CHRONIQUES
Javier Milei, révolutionnaire en croisade ou bon élève de la théorie économique ?
Le 10 décembre 2023, le candidat libertarien Javier Milei est devenu locataire de la Maison Rose de Buenos Aires. Après avoir remporté les élections présidentielles argentines le 19 novembre dernier avec 55,6% des suffrages, il entendait alors entrer dans une nouvelle ère, pour retrouver un âge d’or perdu de vue en raison des politiques « décadentes» de ses prédécesseurs. Néanmoins, commençons par nous pencher sur le fond de sa pensée, la racine fondamentale.
Javier milei
De la pensée libertarienne
Son programme gravite autour d’une pensée économique qu’il a défendu à bras le corps, mais qui habite le couloir des théories économique et philosophique depuis le siècle dernier : le libertarianisme.

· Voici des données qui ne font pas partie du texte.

(* ===== verification/ObjHeap.v ===== *)
(** * The object-allocator interface

    The capability, IPC, thread and work-queue code allocates its objects from
    per-type slab caches (Kern/Kernel/alloc/slab_cache.c).  What those clients
    rely on is stated here once, as a class: their theorems are proved against
    it, and Slab.v proves that the slab allocator over the page allocator is an
    instance. *)

From S2P Require Import Prelude.

(** The caches of the kernel: [g_thread_cache], [g_endpoint_cache],
    [g_ipc_msg_cache], [g_cap_entry_cache], [g_work_item_cache]. *)
Inductive cache_id := CThread | CEndpoint | CIpcMsg | CCapEntry | CWorkItem.

#[global] Instance cache_id_eq_dec : EqDecision cache_id.
Proof. solve_decision. Defined.

(** Live objects per cache, and the update of one cache's set. *)
Definition lives : Type := cache_id → gset Z.
Definition upd (k : cache_id) (X : gset Z) (lv : lives) : lives :=
  λ j, if decide (j = k) then X else lv j.

Lemma upd_eq k X lv : upd k X lv k = X.
Proof. unfold upd. by rewrite decide_True. Qed.
Lemma upd_ne k j X lv : j ≠ k → upd k X lv j = lv j.
Proof. intros. unfold upd. by rewrite decide_False. Qed.

(** [oh_rep h lv]: the heap [h] has exactly the objects [lv k] of each cache
    [k] handed out. *)
Class ObjHeap (H : Type) := {
  oh_alloc : cache_id → M H Z;
  oh_free : cache_id → Z → M H unit;
  oh_rep : H → lives → Prop;
  (** An allocation returns NULL or a new object, and touches no other cache. *)
  oh_alloc_spec k c h lv : oh_rep h lv → irq_depth c = 0 →
    wp (oh_alloc k) (λ p c' h', c' = c ∧
      ((p = 0 ∧ oh_rep h' lv) ∨
       (p ≠ 0 ∧ (p ∉ lv k) ∧ oh_rep h' (upd k ({[p]} ∪ lv k) lv)))) c h;
  (** A live object can be given back. *)
  oh_free_spec k p c h lv : oh_rep h lv → irq_depth c = 0 → p ∈ lv k →
    wp (oh_free k p) (λ _ c' h', c' = c ∧ oh_rep h' (upd k (lv k ∖ {[p]}) lv)) c h;
  (** NULL is never live. *)
  oh_rep_nonnull h lv k : oh_rep h lv → 0 ∉ lv k;
}.

(** ** An ideal heap

    The simplest instance: a counter of addresses and a bound on their number.
    It shows that the laws can be met and is the heap the concrete examples of
    the client files run on. *)
Record ideal_heap := mkIdeal { ih_next : Z; ih_left : Z; ih_live : cache_id → gset Z }.

Definition ideal_alloc (k : cache_id) : M ideal_heap Z :=
  h <- get_st ;;
  if ih_left h <=? 0 then ret 0
  else put_st (mkIdeal (ih_next h + 64) (ih_left h - 1)
                 (upd k ({[ih_next h]} ∪ ih_live h k) (ih_live h))) ;;;
       ret (ih_next h).

Definition ideal_free (k : cache_id) (p : Z) : M ideal_heap unit :=
  modify (λ h, mkIdeal (ih_next h) (ih_left h) (upd k (ih_live h k ∖ {[p]}) (ih_live h))).

Definition ideal_rep (h : ideal_heap) (lv : lives) : Prop :=
  0 < ih_next h ∧ (∀ k, lv k = ih_live h k) ∧ ∀ k p, p ∈ lv k → 0 < p < ih_next h.

#[global] Program Instance ideal_objheap : ObjHeap ideal_heap := {|
  oh_alloc := ideal_alloc;
  oh_free := ideal_free;
  oh_rep := ideal_rep;
|}.
Next Obligation.
  intros k c h lv (Hn & Hl & Hb) _. unfold ideal_alloc. wp_steps.
  case_if; wp_steps; (split; [done|]); [by left|right].
  split_and!; [lia|intros ?%Hb; lia|]. split_and!; simpl; [lia| |].
  - intros j. unfold upd. case_decide; [|done]. subst. by rewrite Hl.
  - intros j p. unfold upd. case_decide; [|by intros ?%Hb; lia].
    rewrite elem_of_union, elem_of_singleton. intros [->|?%Hb]; lia.
Qed.
Next Obligation.
  intros k p c h lv (Hn & Hl & Hb) _ Hp. unfold ideal_free. wp_steps. split; [done|].
  split_and!; simpl; [lia| |].
  - intros j. unfold upd. case_decide; [|done]. subst. by rewrite Hl.
  - intros j q. unfold upd. case_decide; [|by intros ?%Hb; lia].
    rewrite elem_of_difference. intros [?%Hb _]. lia.
Qed.
Next Obligation. intros h lv k (_ & _ & Hb) ?%Hb. lia. Qed.

Definition ideal_empty (n : Z) : ideal_heap := mkIdeal 0x1000 n (λ _, ∅).

Lemma ideal_empty_rep n : ideal_rep (ideal_empty n) (λ _, ∅).
Proof. split_and!; [simpl; lia|done|]. by intros k p ?%elem_of_empty. Qed.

Qu’y-a-t-il à comprendre de ce courant ?
Tout d’abord, d’où ça vient ? Bien que développé sur un plan politique aux Etats-Unis avec la création du Parti libertarien en 1971, ce courant de pensée prend ses racines en Europe, développé par le belge Gustave de Molinari selon l’américain Murray Rothbard. Ensuite, qu’est-ce que c’est ? Deux concepts régissent le libertarianisme : la primauté des libertés individuelles et la réduction drastique de l’intervention de l’État. Selon les libertariens, il y a un lien de causalité évident entre le niveau d’interventionnisme étatique et l’ampleur des libertés individuelles. En résumé : plus d’intervention équivaut à moins de libertés individuelles. Les seuls rôles de l’État seraient in fine d’assurer la protection de ses citoyens et la justice, et non pas d’entraver au fonctionnement des marchés par des régulations spécifiques et contraignantes.

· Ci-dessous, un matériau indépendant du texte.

(** Invalidating an object empties exactly the table's handles to it. *)
Definition scan_view s (t ob i : Z) s' : Prop :=
  ∀ t' h', 0 ≤ h' < 2 ^ 64 →
    cap_view s' t' h' =
    match cap_view s t' h' with
    | Some (ty, r, ob') =>
      if decide (t' = t ∧ ob' = ob ∧ i ≤ cap_handle_index h') then None else Some (ty, r, ob')
    | None => None
    end.

Lemma view_in_range s lv t h x : cap_inv s lv → cap_view s t h = Some x →
  0 ≤ cap_handle_index h < 256.
Proof.
  intros Hi. unfold cap_view. destruct (entry_of s t h) as [[e v]|] eqn:E; [|done]. intros _.
  by destruct (entry_of_slot _ _ _ _ _ _ Hi E) as (? & ? & ? & _).
Qed.

Lemma view_slot s t tbl h x : tables s !! t = Some tbl → cap_view s t h = Some x →
  ∃ e v, slots tbl !! Z.to_nat (cap_handle_index h) = Some e ∧ entries s !! e = Some v ∧
    x = cap_of v ∧ cap_handle_gen h = gen v.
Proof.
  intros Ht. unfold cap_view. destruct (entry_of s t h) as [[e v]|] eqn:E; [|done].
  simpl. intros [= <-]. apply entry_of_iff in E as ((tb & Htb & Hs) & Hv & Hg).
  rewrite Ht in Htb. injection Htb as <-. by exists e, v.
Qed.

(** Extending a scan from [i + 1] to [i]: slot [i] held no capability to the
    object, or it has just been emptied. *)
Lemma scan_view_skip s t tbl ob i e s' :
  tables s !! t = Some tbl → 0 ≤ i → slots tbl !! Z.to_nat i = Some e →
  (∀ v, entries s !! e = Some v → obj v ≠ ob) →
  scan_view s t ob (i + 1) s' → scan_view s t ob i s'.
Proof.
  intros Ht Hi Hs Hno Hsc t' h' Hh'. rewrite (Hsc t' h' Hh').
  destruct (cap_view s t' h') as [[[ty r] ob']|] eqn:E; [|done].
  destruct (decide (t' = t)) as [->|Hne]; [|by rewrite !decide_False by naive_solver].
  destruct (decide (cap_handle_index h' = i)) as [Hx|Hx].
  - destruct (view_slot _ _ _ _ _ Ht E) as (e' & v & Hs' & Hv & Ex & _).
    rewrite Hx, Hs in Hs'. injection Hs' as <-. injection Ex as -> -> ->.
    specialize (Hno v Hv). rewrite !decide_False by naive_solver. done.
  - pose proof (u32_range (Z.land h' 0xFFFFFFFF)) as Hr. fold (cap_handle_index h') in Hr.
    destruct (decide (t = t ∧ ob' = ob ∧ i + 1 ≤ cap_handle_index h')) as [(_ & -> & ?)|Hn].
    + rewrite decide_True; [done|]. split_and!; [done|done|lia].
    + rewrite decide_False; [done|]. intros (_ & -> & ?). apply Hn. split_and!; [done|done|lia].
Qed.

Lemma scan_view_clear s lv t tbl ob i e v s1 s' :
  cap_inv s lv → tables s !! t = Some tbl → 0 ≤ i < 256 → slots tbl !! Z.to_nat i = Some e →
  entries s !! e = Some v → obj v = ob → 1 ≤ gen v < 2 ^ 32 →
  view_update s s1 t (cap_handle_make (gen v) i) None →
  scan_view s1 t ob (i + 1) s' → scan_view s t ob i s'.
Proof.
  intros Hinv Ht Hi Hs Hv Hob Hg Hup Hsc t' h' Hh'. rewrite (Hsc t' h' Hh'), Hup by done.
  destruct (handle_make_unpack (gen v) i) as (_ & E1 & E2); [lia|lia|].
  destruct (decide (t' = t ∧ h' = cap_handle_make (gen v) i)) as [[-> ->]|Hne].
  - destruct (cap_view s t _) as [[[ty r] ob']|] eqn:E; [|done].
    destruct (view_slot _ _ _ _ _ Ht E) as (e' & v' & Hs' & Hv' & Ex & _).
    rewrite E1, Hs in Hs'. injection Hs' as <-. rewrite Hv in Hv'. injection Hv' as <-.
    injection Ex as -> -> ->. rewrite decide_True; [done|]. split_and!; [done|done|lia].
  - destruct (cap_view s t' h') as [[[ty r] ob']|] eqn:E; [|done].
    destruct (decide (t' = t)) as [->|Hne']; [|by rewrite !decide_False by naive_solver].
    assert (cap_handle_index h' ≠ i) as Hx.
    { intros Hx. destruct (view_slot _ _ _ _ _ Ht E) as (e' & v' & Hs' & Hv' & _ & Hgen).
      rewrite Hx, Hs in Hs'. injection Hs' as <-. rewrite Hv in Hv'. injection Hv' as <-.
      apply Hne. split; [done|]. destruct (handle_make_unpack (gen v) i) as (? & _); [lia|lia|].
      apply handle_eq; [done|done|congruence|congruence]. }
    pose proof (view_in_range _ _ _ _ _ Hinv E).
    destruct (decide (t = t ∧ ob' = ob ∧ i + 1 ≤ cap_handle_index h')) as [(_ & -> & ?)|Hn].
    + rewrite decide_True; [done|]. split_and!; [done|done|lia].
    + rewrite decide_False; [done|]. intros (_ & -> & ?). apply Hn. split_and!; [done|done|lia].
Qed.

Definition slots_from (t i : Z) (t' : Z) (j : nat) : Prop := t' = t ∧ (Z.to_nat i ≤ j)%nat.

Lemma invalidate_loop_correct fuel t ob i c s lv :
  cap_inv s lv → irq_depth c = 0 → is_Some (tables s !! t) → 0 ≤ i → i + Z.of_nat fuel = 256 →
  wp (invalidate_loop t ob i fuel)
    (λ _ c' s', c' = c ∧ ∃ lv', cap_step (slots_from t i) s lv s' lv' ∧ scan_view s t ob i s') c s.
Proof.
  revert i s lv. induction fuel as [|fuel IH]; intros i s lv Hinv Hc [tbl Ht] Hi Hf; simpl.
  { wp_steps. split; [done|]. exists lv. split; [by apply cap_step_refl|].
    intros t' h' Hh'. destruct (cap_view s t' h') as [[[ty r] ob']|] eqn:E; [|done].
    rewrite decide_False; [done|]. pose proof (view_in_range _ _ _ _ _ Hinv E). lia. }
  pose proof (ci_tables _ _ Hinv _ _ Ht) as Hwf.
  destruct (lookup_lt_is_Some_Z (slots tbl) i) as [e Hs]; [rewrite (tw_slots _ _ Hwf); lia|].
  assert (∀ s' lv', cap_step (slots_from t (i + 1)) s lv s' lv' → cap_step (slots_from t i) s lv s' lv')
    as Hweak by (intros s' lv' Hst; eapply cap_step_weaken; [exact Hst|intros ? ? [-> ?]; split; [done|lia]]).
  unfold get_table, get_entry. wp_steps. rewrite Ht. wp_steps. rewrite Hs. wp_steps.
  assert ((∀ v, entries s !! e = Some v → obj v ≠ ob) →
    wp (invalidate_loop t ob (i + 1) fuel)
      (λ _ c' s', c' = c ∧ ∃ lv', cap_step (slots_from t i) s lv s' lv' ∧ scan_view s t ob i s') c s) as Hskip.
  { intros Hno. eapply wp_mono; [eapply (IH (i + 1) s lv); [done|done|by eauto|lia|lia]|].
    cbv beta. intros _ c' s' [-> (lv' & Hst & Hsc)]. split; [done|]. exists lv'.
    split; [by apply Hweak|]. by eapply scan_view_skip. }
  destruct (Z.eqb_spec e 0) as [->|He].
  { wp_steps. apply Hskip. intros v Hv. by rewrite (ci_entry_null _ _ Hinv) in Hv. }
  destruct (tw_entry _ _ Hwf _ _ Hs He) as (v & Hv & Hg & Hfl).
  wp_steps. rewrite Hv. wp_steps. rewrite Hfl. change (Z.land _ _ =? 0) with false. cbv iota.
  destruct (Z.eqb_spec (obj v) ob) as [Hob|Hob]; cbn [negb]; wp_steps.
  2: { apply Hskip. intros v' Hv'. congruence. }
  eapply wp_clear_slot; [done|done|done|lia|done..|]. intros h' Hrep.
  destruct (store_empty_step s lv t tbl i e v h' Hinv Ht ltac:(lia) Hs He Hv Hrep) as (Hst1 & _ & Hup).
  eapply wp_mono; [eapply (IH (i + 1)); [apply Hst1|done| |lia|lia]|].
  { apply (cs_dom _ _ _ _ _ Hst1). by eauto. }
  cbv beta. intros _ c' s' [-> (lv' & Hst & Hsc)]. split; [done|]. exists lv'. split.
  - eapply cap_step_trans; [exact Hst1|exact Hst| |].
    + intros t' j [-> ->] [_ ?]. lia.
    + intros t' j [[-> ->]|[-> ?]]; split; done || lia.
  - eapply scan_view_clear; [done|done|lia|done|done|done| |done|done]. by apply (tw_gens _ _ Hwf) in Hg.
Qed.

(** *** Table initialization *)

Definition init_table : cap_table := mkTable (replicate 256 0) (replicate 256 1) (seqZ 0 256) 256.

Lemma init_table_wf ents : table_wf ents init_table.
Proof.
  assert (free_list init_table = seqZ 0 256) as Ef by reflexivity.
  split; try done.
  - intros i g [-> _]%replicate_lookup_Some. lia.
  - rewrite Ef. apply NoDup_seqZ.
  - intros x. rewrite Ef, elem_of_seqZ. change (slots init_table) with (replicate 256 0).
    rewrite lookup_replicate. lia.
  - intros i e [-> _]%replicate_lookup_Some. done.
Qed.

Cette opinion pose une question de philosophie politique centrale : agit-on ou n’agit-on pas ? «On», c’est l’État et les collectivités territoriales. L’action se positionne sur une échelle plus ou moins mobilisante, en fonction du choix effectué par les décideurs. En résulte, selon le prisme libertarien, un niveau de libertés individuelles plus ou moins élevé.

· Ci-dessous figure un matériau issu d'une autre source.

(** C8: sched_irq_exit returns to the interrupted frame unless a reschedule is
    due and preemption is enabled; then it saves the frame, requeues the
    running thread and returns the saved frame of the thread the abstract
    decision picks, keeping the scheduler invariant. *)
Theorem sched_irq_exit_spec tf c s qs t next qs' cursor' :
  sched_inv s qs → irqs_masked c = true → tf ≠ 0 → threads s !! s_current s = Some t →
  frame_ok (bootstrap s) (s_current s) tf t →
  decision (requeued (bootstrap s) (s_current s) t qs) (s_pick_cursor s) (s_current s)
    = (next, qs', cursor') →
  wp (sched_irq_exit tf) (λ r c' s', c' = c ∧
    if (need_resched s =? 0) || negb (preempt_count s =? 0)
    then r = tf ∧ sched_inv s' qs ∧ s' = set_threads (<[s_current s := with_trap tf (irq_sp t) t]> (threads s)) s
    else
      dispatched s (s_current s) next qs' cursor' s' ∧ need_resched s' = 0 ∧
      let t' := preempted (bootstrap s) (s_current s) tf t in
      if decide (next = s_current s) then r = tf ∧ threads s' !! next = Some (started (with_next 0 t'))
      else ∃ tn n, threads s !! next = Some tn ∧ r = irq_sp tn ∧
        threads s' !! next = Some (started (with_next 0 tn)) ∧
        threads s' !! s_current s = Some (with_next n (if s_current s =? bootstrap s then t'
          else with_counts (runtime_ticks_total t') (u64 (preemptions t' + 1)) t'))) c s.
Proof.
  intros Hv Hm Htf Ht Hf Hdec. set (p := s_current s) in *.
  destruct (sv_current _ _ Hv) as [_ Hnq]. fold p in Hnq.
  pose proof (ri_ok _ _ (sv_rq _ _ Hv) _ _ Ht) as Hok.
  pose proof (ri_idle _ _ (sv_rq _ _ Hv) _ _ Ht Hnq) as Hidle.
  pose proof (sched_nonnull _ _ _ _ Hv Ht) as Hp0.
  unfold sched_irq_exit, SCHED_ASSERT. wp_step. apply wp_irq_irqs_disabled. do 2 wp_step; [done|].
  do 2 wp_step; [by apply negb_true_iff, Z.eqb_neq|]. do 2 wp_step. fold p.
  destruct (Z.eqb_spec p 0); [done|]. wp_step. eapply wp_get_thread; [exact Ht|].
  do 2 wp_step; [by apply Z.eqb_eq|]. wp_step. eapply wp_upd_thread; [exact Ht|]. cbv beta.
  set (ta := with_trap tf (irq_sp t) t). set (sa := set_threads _ s).
  assert (sched_inv sa qs) as Hva by (eapply sched_inv_upd; [done|exact Ht|done|done|done|exact Hok]).
  unfold preempt_need_resched, preemptible. do 4 wp_step. cbn [need_resched sa set_threads].
  rewrite negb_involutive. destruct (Z.eqb_spec (need_resched s) 0) as [E|E]; [cbv iota; by wp_step|].
  cbv iota. do 4 wp_step. cbn [preempt_count sa set_threads].
  destruct (Z.eqb_spec (preempt_count s) 0) as [E'|E']; [|cbn [negb]; by wp_step]. cbn [negb orb].
  unfold preempt_clear_need_resched. do 4 wp_step. cbn [bootstrap set_need sa set_threads]. wp_step.
  set (s0 := set_need 0 _).
  assert (threads s0 !! p = Some ta) as Ht0 by (cbn; by rewrite lookup_insert_eq).
  assert (rq_inv s0 qs) as Hi0 by (eapply rq_inv_ext; [apply Hva|done..]).
  change (bootstrap s) with (bootstrap s0). change (state t) with (state ta).
  eapply (wp_requeue p ta (λ t, with_state READY (with_trap (last_trap t) tf t)));
    [exact Hi0|exact Ht0|exact Hnq|exact Hidle|reflexivity|reflexivity|by apply frame_thread_ok|].
  intros s1 Hi1 Hc1 Hcur1 Hnr1 Ho1 Hp1. cbv beta. wp_step.
  assert (only_changes [p] s s1) as Ho.
  { eapply only_trans; [|exact Ho1]. eapply only_trans; [apply (only_upd p ta)|done]. }
  assert (quiesced s1) as Hq.
  { apply (quiesced_only s qs); [done|done|]. fold p. destruct Hp1 as [k ->]. intros ? [= <-] Hb.
    by apply (parked_quiet (bootstrap s) p ta). }
  change (s_current s0) with p in Hcur1.
  change (requeued (bootstrap s) p t qs) with (requeued (bootstrap s0) p ta qs) in Hdec.
  change (s_pick_cursor s) with (s_pick_cursor s0) in Hdec. rewrite <- Hc1 in Hdec.
  replace p with (s_current s1) in Hdec at 2 by done.
  eapply (wp_decision _ _ s1); [exact Hi1|rewrite Hc1; apply Hv|done| | | |exact Hdec|].
  { rewrite Hcur1. destruct Hp1 as [k ->]. by eexists. }
  { rewrite Hcur1. apply requeued_none; [rewrite Hc1; apply Hv|done]. }
  { rewrite (proj1 Ho). intros i. apply requeued_boot. apply Hv. }
  intros s2 Hs2 Hi2 Hc2 Hcb Hq2 Hfr Hn0 Hbt (tn & Hn & Hl & Hnb).
  destruct (Z.eqb_spec next 0); [done|]. cbn [orb]. destruct (Z.eqb_spec next p) as [->|Hne].
  - wp_step. eapply wp_upd_thread; [exact Hn|]. cbv beta. wp_step.
    eapply wp_prepare; [cbn; by rewrite lookup_insert_eq|done|]. intros st. wp_step. split; [done|].
    rewrite decide_True by done. rewrite <- Hc2 in Hcb |- *.
    pose proof (stay_dispatched s s1 s2 p (started tn) _ tn qs' st started Ho Hs2 Hp1 Hi2 Hq2 Hcb Hn Hl
      Hfr Hbt Hcur1 eq_refl Hl (ri_ok _ _ Hi2 _ _ Hn)) as Hst.
    cbn [threads set_threads]. rewrite insert_insert_eq. 
    split_and!; [apply Hst| |done|apply Hst].
    change 0 with (need_resched s0). rewrite <- Hnr1. apply Hst.
  - change (bootstrap s0) with (bootstrap s).
    eapply (wp_irq_switch s s1 s2 p); [done|done|exact Hp1|done|done|by rewrite Hc2|done|done|exact Hn|done|done|done| |].
    { destruct Hnb as [Hx|Hx]; [by rewrite Hcur1 in Hx|done]. }
    intros s' Hdis Hnr (t0 & Ht0' & Hsp & Hnx) [k Hpp]. rewrite Hc2 in Hdis. rewrite decide_False by done.
    split_and!; [done|done|by rewrite Hnr, Hnr1|]. by exists t0, k.
Qed.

On peut voir dans le libertarianisme une sorte d’évolution finale du libéralisme. Cette doctrine s’oppose à l’absolutisme politique prôné par le clergé entre le milieu du XVIIème siècle et le milieu du XVIIIème siècle et prône également la notion de liberté individuelle. Elle est notamment développée par Adam Smith dans son ouvrage La Richesse des Nations, paru en 1776, qui théorise le concept de «Main invisible». En fait, les agents économiques, rationnels, vont faire des choix individuels qui une fois agrégés vont équilibrer le marché, le stabilisant. En effet, motivés par la maximisation du plaisir qu’il retire à la consommation d’un bien ou d’un service, ils feront le meilleur choix. Une somme de ces meilleurs choix permet de tendre vers un optimum. Au-delà des frontières, les échanges commerciaux, toujours conditionnés par cette recherche du plaisir maximisé, permettent de pratiquer le «doux commerce». Montesquieu, dans De l’esprit des lois (1748), décrit ce commerce apaisé comme un moyen de maintenir la paix entre les nations. Quand on y pense, c’est une conception éclairée : la dépendance résultant des échanges commerciaux entre deux nations détournent des comportements belliqueux. Dans une conception libérale, l’État permet d’établir les conditions favorables au bon exercice sur le marché.
Mais, ces deux conceptions oublient que certaines activités, particulièrement coûteuses, ne seront jamais prises en charge par des entreprises qui recherchent le profit, tant elles entraînent des pertes. C’est le cas par exemple des autoroutes ou des systèmes d’éclairage dans les villes. Pourtant, ce sont des biens nécessaires pour le bon fonctionnement de nos économies : on parle de biens collectifs. Pour cette simple raison, l’action de l’Etat est légitimée, répondant à un besoin auquel un marché soumis à la logique de rentabilité ne répondrait pas. En plus de cela, l’Etat permet d’orienter l’effort économique, comme le montre par exemple la politique de réindustrialisation de la France menée par Emmanuel Macron depuis 2017.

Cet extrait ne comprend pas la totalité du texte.